10.31534/doct.049.dzola ◽

2020 ◽

Author(s):

◽

Ante Džolan

Keyword(s):

Reinforced Concrete ◽

Prestressed Concrete ◽

Concrete Structures ◽

Real Life ◽

Nonlinear Behavior ◽

3D Analysis ◽

Actual Behavior ◽

Realistic Simulation ◽

Highly Nonlinear ◽

Prestressed Structures

Concrete is a material with highly nonlinear behavior. In parallel, there are numerous secondary effects in concrete, such as aging, shrinkage, and creep, which further complicate the realistic simulation of reinforced concrete and prestressed concrete structures.
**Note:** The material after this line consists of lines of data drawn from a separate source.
(* ===== verification/Saves.v ===== *)
(** * Save snapshots (services/korrid/src/saves/types.rs, record.rs)

    The record of one snapshot of a game's saves, and what makes it valid. *)

From S2P Require Import Prelude Text.

Inductive SaveKind : Type := Save | Savestate | Screenshot.

Record SaveLocation := MkSaveLocation { location_key : string; location_kind : SaveKind; location_path : string }.

Record SaveFile := MkSaveFile { file_path : string; sha256 : string; file_bytes : Z }.

Record SnapshotLocation := MkSnapshotLocation { snap_key : string; snap_kind : SaveKind; files : list SaveFile }.

Record SnapshotRecord := MkSnapshotRecord {
  parents : list string;
  snap_game : string;
  snap_release : option string;
  runner_id : string;
  device : string;
  ended_at : string;
  snap_duration : Z;
  interrupted : bool;
  snap_locations : list SnapshotLocation;
}.

#[export] Instance SaveKind_eq_dec : EqDecision SaveKind.
Proof. solve_decision. Defined.
#[export] Instance SaveLocation_eq_dec : EqDecision SaveLocation.
Proof. solve_decision. Defined.
#[export] Instance SaveFile_eq_dec : EqDecision SaveFile.
Proof. solve_decision. Defined.
#[export] Instance SnapshotLocation_eq_dec : EqDecision SnapshotLocation.
Proof. solve_decision. Defined.
#[export] Instance SnapshotRecord_eq_dec : EqDecision SnapshotRecord.
Proof. solve_decision. Defined.

Definition lower_hex64 (s : string) : bool := (str_len s =? 64) && all_chars is_lower_hex s.

(** The digits of a hash. *)
Definition hash_hex (value : string) : option string :=
  match strip_prefix "sha256:" value with
  | Some hex => if lower_hex64 hex then Some hex else None
  | None => None
  end.

(** The components of the path are all normal ones. *)
Definition relative_file (p : string) : bool :=
  let pieces := split_on SLASH p in
  negb (str_is_empty p) && negb (has_nul p) && negb (is_absolute p)
  && negb (bool_decide (".." ∈ pieces)) && negb (bool_decide (head pieces = Some ".")).

(** Whether [canonical_record] returns a record. [canonical_time] is the time in
    UTC milliseconds, if it is one (chrono). *)
Definition account_valid (person : string) : bool := lower_hex64 person.

Definition file_valid (f : SaveFile) : bool := relative_file (file_path f) && is_some (hash_hex (sha256 f)).

Definition location_valid (l : SnapshotLocation) : bool :=
  negb (str_is_empty (snap_key l)) && forallb file_valid (files l) && bool_decide (NoDup (file_path <$> files l)).

Definition canonical_record_ok (canonical_time : string -> option string) (r : SnapshotRecord) : bool :=
  negb (str_is_empty (snap_game r)) && negb (str_is_empty (runner_id r)) && account_valid (device r)
  && bool_decide (canonical_time (ended_at r) = Some (ended_at r))
  && forallb (fun p => is_some (hash_hex p)) (parents r)
  && forallb location_valid (snap_locations r) && bool_decide (NoDup (snap_key <$> snap_locations r)).
(* ===== verification/Completion.v ===== *)
(** * A play is recorded exactly once
    (the theorems of [Sessions] over the files of [Files] and [PlayLog])

    A session that ended is completed by [complete_active_snapshot], now or by a
    later [recover]. The phases of this are [Waiting], [Journaled], [Logged] and
    [Gone]; every operation either stays in a phase or moves to the next, and the
    names a power loss keeps are those of the phase or of the one before it. *)

From S2P Require Import Prelude Text Decimal Hold Floats Programs Files PlayLog Saves Sessions.

(** Reading back an active record. *)
Definition reread_active `{PlayCodec} (a : ActiveSession) : ActiveSession :=
  match a with
  | Running r => Running r
  | CompletionPending p =>
      CompletionPending (MkPendingSession (pend_launch p) (pend_game p) (pend_person p) (pend_started p)
        (reread_entry (pend_entry p)) (save_snapshot p))
  end.

(** What serde_json promises of the active record. *)
Class SessionCodecLaws `{PlayCodec} (SC : SessionCodec) : Prop := {
  active_text a s : active_to_vec a = Ok s -> active_from_slice (s +:+ newline) = Ok (reread_active a);
}.

Section completion.
Context `{HO : !Host} `{PC : !PlayCodec} `{SC : !SessionCodec}.
Context `{PL : !PlayCodecLaws PC} `{SL : !SessionCodecLaws SC}.
Context (boot_identity : result string string).

(** The person, the game, the plays before this one; whether every stop is a power loss. *)
Context (person game : string) (plays : list PlayEntry) (power : bool).

Notation key := (MkKey person game).
Notation wp := (Programs.wp (Reply:=Reply) (Choice:=Choice) effect).
Notation stops := (Programs.stops (Reply:=Reply) (Choice:=Choice) effect).
Notation run := (Programs.run (Reply:=Reply) (Choice:=Choice) effect usual).
Notation goes := (Programs.goes (Reply:=Reply) (Choice:=Choice) effect usual).

(** ** Phases *)

Inductive phase : Type :=
| Waiting (r : RunningSession)
| Journaled (p : PendingSession)
| Logged (p : PendingSession) (l : list PlayEntry)
| Gone (l : list PlayEntry).

Definition phase_active (ph : phase) : option ActiveSession :=
  match ph with
  | Waiting r => Some (Running r)
  | Journaled p | Logged p _ => Some (CompletionPending p)
  | Gone _ => None
  end.

Definition phase_log (ph : phase) : list PlayEntry :=
  match ph with Waiting _ | Journaled _ => plays | Logged _ l | Gone l => l end.

(** A play that reads back as itself, at an instant no play had. *)
Record new_play (e : PlayEntry) : Prop := {
  new_valid : validate_entry e = Ok ();
  new_reread : reread_entry e = e;
  new_instant : parse_rfc3339 (occurred_at e) ∉ (fun x => parse_rfc3339 (occurred_at x)) <$> plays;
}.

(** The document with the play in it. *)
Definition with_play (e : PlayEntry) (l : list PlayEntry) : Prop :=
  exists gone left, forgets (log_of key plays) e plays gone left /\ l = (reread_entry <$> left) ++ [e].

Definition ours (p : PendingSession) : Prop :=
  pend_person p = person /\ pend_game p = game /\ new_play (pend_entry p).

Definition phase_ok (ph : phase) : Prop :=
  match ph with
  | Waiting r => run_person r = Some person /\ run_game r = game
  | Journaled p => ours p
  | Logged p l => ours p /\ with_play (pend_entry p) l
  | Gone l => exists e, new_play e /\ with_play e l
  end.

(** From [q] to [p] in one operation. *)
Inductive moves : phase -> phase -> Prop :=
| stays ph : moves ph ph
| moves_hooks r r' : moves (Waiting r) (Waiting r')
| moves_journal r p : moves (Waiting r) (Journaled p)
| moves_log p l : moves (Journaled p) (Logged p l)
| moves_clear p l : moves (Logged p l) (Gone l).

Definition active_is (n : option node) (a : option ActiveSession) : Prop :=
  match n, a with
  | None, None => True
  | Some (Regular mode content true), Some a =>
      exposed mode = false /\ str_len content <= MAX_ACTIVE_BYTES /\
      active_from_slice content = Ok a /\ validate a = Ok ()
  | _, _ => False
  end.

Definition on_tree (ph : phase) (t : tree) : Prop :=
  active_is (t !! active_path) (phase_active ph) /\ log_is key (t !! path_for key) (phase_log ph).

(** *** The directories *)

Definition private_at (n : option node) : Prop :=
  match n with Some (Directory mode) => exposed mode = false | _ => False end.

Definition private_or_missing (n : option node) : Prop := n = None \/ private_at n.

(** Beside the record there are only the files of writes that were cut short. *)
Definition only_temporaries (t : tree) : Prop :=
  forall name n, t !! (identity_root ++ [name]) = Some n ->
    name = ACTIVE_FILE \/
    (is_temporary name = true /\ exists mode c s, n = Regular mode c s /\ exposed mode = false).

Record shape_of (t : tree) : Prop := {
  shape_identity : private_at (t !! identity_root);
  shape_root : private_or_missing (t !! root);
  shape_user : private_or_missing (t !! user_directory key);
  shape_user_root : t !! root = None -> t !! user_directory key = None;
  shape_log : log_reachable key t;
  shape_temporaries : only_temporaries t;
}.

Definition shape (d : disk) : Prop :=
  shape_of (seen d) /\
  (power = true -> shape_of (kept d) /\ kept d !! root = seen d !! root /\
     kept d !! user_directory key = seen d !! user_directory key /\ kept d !! identity_root = seen d !! identity_root).

(** In a phase, and sure to stay in it. *)
Definition settled (ph : phase) (d : disk) : Prop :=
  shape d /\ phase_ok ph /\ on_tree ph (seen d) /\ (power = true -> on_tree ph (kept d)).

(** At any moment. *)
Definition inv (d : disk) : Prop :=
  shape d /\ exists q p, phase_ok q /\ phase_ok p /\ moves q p /\
    on_tree p (seen d) /\ (power = true -> on_tree q (kept d)).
In modern times, due to bolder construction, increasing spans and high rising construction, the need for realistic simulation of the behavior of concrete structures under conditions of various types of loads is becoming more pronounced. On the other hand, models with a small number of real-life parameters that can describe the actual behavior of concrete as accurately as possible are necessary. One such model, the previously developed model Precon 3D, which is based on a small number of parameters and can very well describe the behavior of concrete, reinforced concrete and prestressed structures for short-term static loads was taken as the basis for this work. Through this work, the numerical model Precon 3D has been upgraded with a model for following the behavior of concrete during time, i.e. the model has been upgraded with a model of creep and shrinkage of concrete, which is necessary for following the behavior of prestressed structures. The developed software has been tested against several experimental examples from the literature, with a very good match between numerical and experimental results.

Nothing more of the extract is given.